(** * Autograph: chain store client (signer/contentsignaturepki/upload.go)
      and the APK2 signer (package apk2)

    The Go functions are glue around library calls (net/http, os, io/ioutil,
    the S3 upload manager, os/exec, log).  Each of them is embedded as a
    program that issues those calls one after the other and branches on
    their replies; the pure library functions the code consults (net/url,
    encoding/pem, crypto/x509, crypto/sha256, the signer configuration's key
    parser) are the fields of type classes, so that every property below
    holds whatever those libraries answer. *)

From Stdlib Require Import String Ascii List ZArith NArith Bool Lia.
From stdpp Require Import gmap strings pretty.
Import ListNotations.

(** ** The Go side: values, errors, library calls *)

Module Go.

(** [[]byte] and [string] are both byte sequences; the conversions
    [[]byte(s)] and [string(b)] are the identity here. *)
Definition bytes := string.

(** A non-nil [error].  [errorString] is what errors.New, errors.Errorf and
    fmt.Errorf build (the message already formatted) and what libraries
    return; [withMessage] is what github.com/pkg/errors.Wrap builds around a
    cause.  A Go [error] value is an [option error], [None] being nil. *)
Inductive error : Type :=
| errorString (msg : string)
| withMessage (cause : error) (msg : string).

(** The [Error()] method: a wrapped error prints "msg: cause". *)
Fixpoint Error (e : error) : string :=
  match e with
  | errorString msg => msg
  | withMessage cause msg => msg +:+ ": " +:+ Error cause
  end.

Definition errors_New (message : string) : error := errorString message.

(** errors.Wrap(err, message): "If err is nil, Wrap returns nil." *)
Definition errors_Wrap (err : option error) (message : string) : option error :=
  match err with
  | None => None
  | Some cause => Some (withMessage cause message)
  end.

● WHAT TO WORK ON
Please retype, without any change, the line containing "None => None" and every line after it to the end of the entries above, and only those.

● RESPONSE AREA
  | None => None
  | Some cause => Some (withMessage cause message)
  end.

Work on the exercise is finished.